O som da água no banheiro cessou rapidamente.
Davi envolveu Aurora em uma toalha e a carregou nos braços.
Ele a levou até o banco macio em frente à penteadeira, pegou o secador de cabelo e, sob o zumbido do vento quente, seus dedos longos e marcados passaram delicadamente pelos fios macios dela, em gestos pacientes e cuidadosos.
Enquanto isso, o próprio cabelo curto e molhado de Davi era enxugado apenas de maneira rápida e descuidada com a toalha.
Assim que os cabelos dela secaram, ele quase não conseguiu esperar para desligar o secador, pegou-a novamente nos braços e a deitou com delicadeza na cama grande.
O colchão afundou profundamente sob o peso dos dois.
Ele se deitou sobre ela, mas não foi apressado em tomar posse; ao contrário, começou a beijá-la devagar e meticulosamente.
Dos arcos das sobrancelhas até a ponta do nariz, descendo até o canto dos lábios...
Carícias suaves, lentas, apaixonadas.
Aurora podia sentir com clareza a força impressionante contida nos músculos tensos dele, mas tudo o que recebia era uma ternura absoluta, sem deixar espaço para qualquer dureza.

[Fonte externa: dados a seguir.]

(** C3: from the camera to the player: however the connections and tasks of the
    server interleave, and whatever the networks do to the camera's packets
    (losses, repetitions, reorderings, gaps, unreadable packets), as long as a
    connection needs the token to speak for the camera's stream: every segment
    that the stream's playlist lists is on disk, a player can read it, and all
    the video in it is NAL units that the camera sent, byte for byte, or the
    parameter sets that a HELLO with the token declares for the stream. *)
Theorem camera_to_player (us : list unit_) (s0 : Z) (pos : bytes -> nat) (w : W) (s : sys) (t : @task Tx)
    (session : LiveSessionContext) (ts : list LiveV2.turn) (f f' : F) (l : live)
    (Hs : rtc (step c server_token drained) (initial_sys w) s) (Ht : t ∈ spawned (shared s))
    (Hid : 0 <= t_stream t) (Hus : Forall unit_ok us) (Hcam : of_camera us s0 pos s (t_stream t))
    (Hclose : close_by pos None (rtp_of (accepted (world (shared s)) (t_tx t))))
    (Hts : msgs_of ts `prefix_of` accepted (world (shared s)) (t_tx t))
    (Hrun : run (t_v2_cfg t) session ts (initial (t_v2_cfg t)) f = (f', Ok l)) :
  forall e, e ∈ entries (playlist (out l)) ->
  exists file video, contents f' (full (mkPath (c_output_root session) (filename e))) = Some file /\
    played file = Some (map Some video) /\
    Forall (fun x => exists ns, x.2 = concat ns /\ Forall (genuine us s (t_stream t)) ns) video.
Proof.
  intros e He. pose proof Hs as Hsafe. apply reachable_safe in Hsafe; [|done].
  destruct (made _ _ _ (safe_server _ _ _ Hsafe) t Ht) as (_ & _ & seed & Hcfg & _).
  assert (0 <= LiveV2.stream_id (t_v2_cfg t)) as Hid' by (by rewrite Hcfg).
  destruct (LiveV2Facts.run_ok (t_v2_cfg t) session Hid' ts _ _ _ _ _ _ (LiveV2Facts.initial_ok _ session f) Hrun) as (hist & cur & [Hok _] & [Hcat _]).
  destruct (ok_window _ _ _ _ _ Hok) as (gone & kept & -> & Hw & _).
  destruct (window_file _ _ _ _ _ _ Hw He) as (aus & Haus & Hfile).
  assert (Forall (fun au => Forall (genuine us s (t_stream t)) (nals au) /\ is_u32 (rtp_timestamp au)) aus) as Hall.
  { apply Forall_forall. intros au Hau. apply (unit_genuine us s0 pos w s t ts f); [done..|].
    cbn [concat app] in Hcat. change (open_segment_is _) with false in Hcat. rewrite <- Hcat.
    apply elem_of_app; left. rewrite concat_app. apply elem_of_app; right. by eapply concat_elem. }
  exists (segment aus), (map (fun au => (rtp_timestamp au, concat (nals au))) aus). split; [done|]. split.
  - rewrite segment_played, map_map; [done|]. eapply Forall_impl; [exact Hall|]. by intros ? [? ?].
  - apply Forall_map. eapply Forall_impl; [exact Hall|]. intros au [Hau _]. by exists (nals au).
Qed.
End whole.

(** ** What a connection's bytes hold *)
Section readable.
Context {E : Type} `{Base64} `{MotionJson} `{FromJson HelloPayload}.
Fixpoint msgs_in (n : nat) (o : bytes) : list Msg :=
  match n with
  | O => []
  | S n => match decode_msg (E:=E) o with Frame m l => m :: msgs_in n l | _ => [] end
  end.
Lemma came_from_cons o m ms rest : came_from (E:=E) o (m :: ms) rest ->
  exists l, decode_msg (E:=E) o = Frame m l /\ came_from (E:=E) l ms rest.
Proof.
  remember (m :: ms) as ms0 eqn:E0. intros Hc. revert ms E0. induction Hc as [|ms0 l m' rest Hc IH Hd]; intros ms E0; [done|].
  destruct ms0 as [|m0 ms0]; cbn in E0; injection E0 as -> <-.
  - inversion Hc; subst; [|by destruct ms]. exists rest. split; [done|constructor].
  - destruct (IH ms0 eq_refl) as (l' & Hl & Hc'). exists l'. split; [done|by econstructor].
Qed.
Lemma came_from_msgs n o ms rest : (length o <= n)%nat -> bytes_ok o -> came_from (E:=E) o ms rest -> ms `prefix_of` msgs_in n o.
Proof.
  revert o ms. induction n as [|n IH]; intros o ms Hn Ho Hc; destruct ms as [|m ms]; try apply prefix_nil;
    apply came_from_cons in Hc as (l & Hd & Hc); destruct (decode_rest _ _ _ Hd Ho) as [Hl Hlt]; [lia|].
  cbn [msgs_in]. rewrite Hd. apply prefix_cons. apply IH; [lia|done|done].
Qed.
Lemma spoken_msgs tok o id msg : bytes_ok o -> spoken (E:=E) tok o id msg ->
  exists m, m ∈ msgs_in (length o) o /\ stream_id m = id /\ to_stream_msg (E:=E) m = Some msg.
Proof.
  intros Ho (_ & hello & ms & rest & m & Hc & Hm & Hid & Hmsg). exists m. split; [|done].
  apply (came_from_msgs (length o)) in Hc; [|done..]. eapply elem_of_prefix; [|exact Hc]. by apply list_elem_of_further.
Qed.
End readable.

(** ** Witness

    A camera whose numbers wrap, an agent with the token, and a stranger that
    speaks for the camera's stream without it; a fragment is lost. *)
Module EndToEndWitness.
Import MotionWitness ListStream IngestWitness ServerWitness LiveV2Witness.
#[local] Existing Instances list_chans list_chans_laws SdpWitness.hex_masked motion_json hello_json list_identity
  clock PipelineWitness.calendar log_fs log_laws live_disk live_laws print_ms pointer_json pointer_parse live_health_json.

Definition camera : list unit_ :=
  [Single [0x67; 1]; Single [0x68; 2]; Fragmented 0x65 [1; 2] [[3]] [4]; Fragmented 0x65 [5] [[6]] [7]; Single [0x41; 8]].
Definition first_seq : Z := 65533.
Definition markers : list bool := [false; false; false; false; true; false; false; true; true].
Definition on_air : list bytes :=
  imap (fun i p => PipelineWitness.packet (wrap16 (first_seq + Z.of_nat i)) (default false (markers !! i)) p) (payloads camera).
Definition pos (b : bytes) : nat :=
  match parse b with Ok pkt => Z.to_nat ((sequence_number pkt - first_seq) mod 65536) | _ => O end.

Definition message (b : bytes) : bytes := encode_msg (mkMsg RTP 1 b).
(** The packet at place 6 is lost, and the one at 4 comes twice. *)
Definition agent : bytes :=
  encode_msg (mkMsg HELLO 0 []) ++ concat (map message (take 5 on_air ++ [default [] (on_air !! 4%nat)] ++ drop 7 on_air)).
Definition impostor : bytes := message (PipelineWitness.packet 2 true [0x65; 9]).

Definition schedule : list choice := [Accept impostor; Accept agent] ++ concat (replicate 40 [Connection 0; Connection 1]) ++ [Task 0].
Definition world_ := foldl (fun s x => perform (E:=eof) c0 (lit "secret") x s) (initial_sys []) schedule.
Definition pipeline : @task nat := default (mkTask 0 0 0%nat V1 (stream_config c0 0) (v2_config c0 0 None)) (spawned (shared world_) !! 0%nat).
Definition given : list StreamMsg := accepted (world (shared world_)) (t_tx pipeline).
Definition taken : list LiveV2.turn := imap (fun i m => LiveV2.Msg (at_ (Z.of_nat i)) m) given.
Definition ended : log * outcome unit (@live clock str) :=
  run (t_v2_cfg pipeline) sess taken (initial (t_v2_cfg pipeline)) [].

Definition of_camera_msg (m : Msg) : bool :=
  match to_stream_msg (E:=eof) m with
  | Some (MsgRtp b) =>
      match parse b with
      | Ok pkt => bool_decide (payloads camera !! pos b = Some (Rtp.payload pkt)) &&
          (sequence_number pkt =? wrap16 (first_seq + Z.of_nat (pos b)))
      | _ => true
      end
  | _ => true
  end.
Definition opens_with_hello (o : bytes) : bool :=
  match decode_msg (E:=eof) o with Frame m _ => msg_type m =? HELLO | _ => false end.
Definition honest (o : bytes) : bool :=
  bool_decide (bytes_ok o) && (negb (opens_with_hello o) || forallb of_camera_msg (msgs_in (E:=eof) (length o) o)).
Lemma silent o : opens_with_hello o = false -> ~ says_token (E:=eof) (lit "secret") o.
Proof. intros Ho (hello & m & rest & Hd & Ht & _). unfold opens_with_hello in Ho. rewrite Hd, Ht in Ho. done. Qed.

Lemma all_honest : forallb (fun k => honest (pending (origin k))) (conns world_) = true.
Proof. by vm_compute. Qed.
Lemma camera_packets : of_camera (E:=eof) (lit "secret") camera first_seq pos world_ 1.
Proof.
  intros k b pkt Hk Hsp Hb. pose proof all_honest as Hall. rewrite forallb_forall in Hall.
  apply list_elem_of_In in Hk. apply Hall in Hk. unfold honest in Hk. apply andb_true_iff in Hk as [Ho Hms].
  apply bool_decide_eq_true in Ho. destruct (opens_with_hello (pending (origin k))) eqn:Hh.
  - apply spoken_msgs in Hsp as (m & Hm & _ & Hmsg); [|done]. cbn [negb orb] in Hms. rewrite forallb_forall in Hms.
    apply list_elem_of_In in Hm. apply Hms in Hm. unfold of_camera_msg in Hm. rewrite Hmsg, Hb in Hm.
    apply andb_true_iff in Hm as [H1 H2]. split; [by apply bool_decide_eq_true in H1|by apply Z.eqb_eq].
  - by apply silent in Hh; destruct Hsp.
Qed.
Lemma world_reached : rtc (Server.step (E:=eof) c0 (lit "secret") (fun w w' : chans => w = w')) (initial_sys []) world_.
Proof. apply schedule_steps; [done|]. repeat constructor; by_eval. Qed.
Lemma camera_units : Forall unit_ok camera.
Proof.
  assert (forall b l, 1 <= Z.land b 0x1F <= 23 -> unit_ok (Single (b :: l))) as Hsingle by (intros b l Hb; by exists b, l).
  repeat (apply Forall_cons; split; [first [apply Hsingle; by_eval|unfold unit_ok, is_byte; lia]|]). by apply Forall_nil.
Qed.
Lemma pipeline_there : pipeline ∈ spawned (shared world_) /\ t_stream pipeline = 1 /\ close_by pos None (rtp_of given) /\
  msgs_of taken = given /\ ended.2 = Ok (state_of ended.2).
Proof.
  split; [apply (list_elem_of_lookup_2 _ 0); vm_compute; reflexivity|]. split; [by vm_compute|].
  split; [vm_compute; tauto|]. split; vm_compute; reflexivity.
Qed.
Definition first_entry : SegmentEntry := mkEntry 1 1000000 (lit "seg_000001.ts") false.
Lemma listed : entries (playlist (out (state_of ended.2))) = [first_entry].
Proof. vm_compute. reflexivity. Qed.
Lemma ran : run (t_v2_cfg pipeline) sess taken (initial (t_v2_cfg pipeline)) [] = (ended.1, Ok (state_of ended.2)).
Proof. vm_compute. reflexivity. Qed.
Definition stored : bytes := default [] (contents ended.1 (lit "cam/s1/seg_000001.ts")).
Definition pictures : bytes := concat (map annexb_from_raw_nal [[0x67; 1]; [0x68; 2]; [0x65; 1; 2; 3; 4]]).

Lemma nothing_drained (w w' : chans) : w = w' ->
  forall t, (known w' t <-> known w t) /\ accepted w' t = accepted w t.
Proof. by intros ->. Qed.
Lemma stored_is file :
  contents ended.1 (full (mkPath (c_output_root sess) (filename first_entry))) = Some file -> file = stored.
Proof. intros Hf. unfold stored. change (full _) with (lit "cam/s1/seg_000001.ts") in Hf. by rewrite Hf. Qed.
Lemma one_picture (video : list (Z * bytes)) : Some (map Some video) = Some [Some (1000, pictures)] -> video = [(1000, pictures)].
Proof. destruct video as [|v [|]]; [done|by intros [= ->]|done]. Qed.
#[local] Opaque world_ pipeline taken ended stored.
Lemma camera_to_player_witness :
  played stored = Some [Some (1000, pictures)] /\
  exists ns, pictures = concat ns /\ Forall (genuine (E:=eof) (lit "secret") camera world_ 1) ns.
Proof.
  destruct pipeline_there as (Hin & Hid & Hclose & Htaken & _).
  assert (Hid' : 0 <= t_stream pipeline) by (rewrite Hid; lia).
  assert (Hcam : of_camera (E:=eof) (lit "secret") camera first_seq pos world_ (t_stream pipeline)) by (rewrite Hid; exact camera_packets).
  assert (Hpre : msgs_of taken `prefix_of` given) by (rewrite Htaken; by exists []).
  assert (He : first_entry ∈ entries (playlist (out (state_of ended.2)))) by (rewrite listed; apply list_elem_of_here).
  pose proof (camera_to_player (E:=eof) c0 (lit "secret") (fun w w' : chans => w = w') nothing_drained
    camera first_seq pos [] world_ pipeline sess taken [] ended.1 (state_of ended.2) world_reached Hin Hid' camera_units
    Hcam Hclose Hpre ran first_entry He) as (file & video & Hf & Hp & Hall).
  apply stored_is in Hf. subst file.
  assert (Hplay : played stored = Some [Some (1000, pictures)]) by (vm_compute; reflexivity).
  split; [exact Hplay|]. rewrite Hp in Hplay. apply one_picture in Hplay as ->. apply Forall_cons in Hall as [Hv _]. rewrite Hid in Hv. exact Hv.
Defined.
End EndToEndWitness.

Naquele momento, toda a inquietação e distância que ocupavam seu coração pareciam ser lavadas e levadas embora por essa onda de delicadeza.
A harmonia dos corpos encobria por um tempo as rachaduras do coração, restando apenas o instinto mais primitivo e o abandono total.
Ele nunca se esquecia dos quatro meses de gravidez dela; cada movimento era como uma dança lenta sob a luz da lua, cheia de autocontrole.
...
Depois, mesmo com toda a gentileza de Davi, Aurora ficou exausta.
Ela quase adormeceu de olhos fechados, deixando-se ser levada nos braços do homem para ser lavada novamente.
Quando voltou para a cama, bastou encostar a cabeça no travesseiro para cair em sono profundo.
Davi deitou-se de lado ao lado dela e, à luz suave do abajur, traçou delicadamente os contornos do rosto dela adormecida.
Ele beijou suavemente o lado do rosto dela, demorando-se, até por fim depositar um beijo na barriga levemente arredondada.
Ali, dois pequenos seres estavam sendo gerados.
Seu olhar tornou-se incrivelmente complexo, com uma ternura e uma dor que não conseguia conter.
No silêncio do quarto, o celular de Aurora, que estava sobre o criado-mudo, tocou de repente.
Era o toque exclusivo de Susana.
Com medo de acordá-la, Davi imediatamente pegou o celular e atendeu.
Do outro lado, veio a voz fraca de Susana, ressoando com um forte tom nasal.
"Aurora, acho que estou com febre... Você tem algum remédio para febre em casa?"
Davi franziu a testa e respondeu em tom grave: "Vou pedir para o Mário Pontes te levar ao hospital."
Do outro lado da linha, Susana despertou de imediato, a voz subindo de tom: "Primo?!"
Ela se apressou, nervosa: "Não precisa, não! O Mário está de plantão hoje, está bem ocupado, eu mesma posso pedir um serviço de entrega."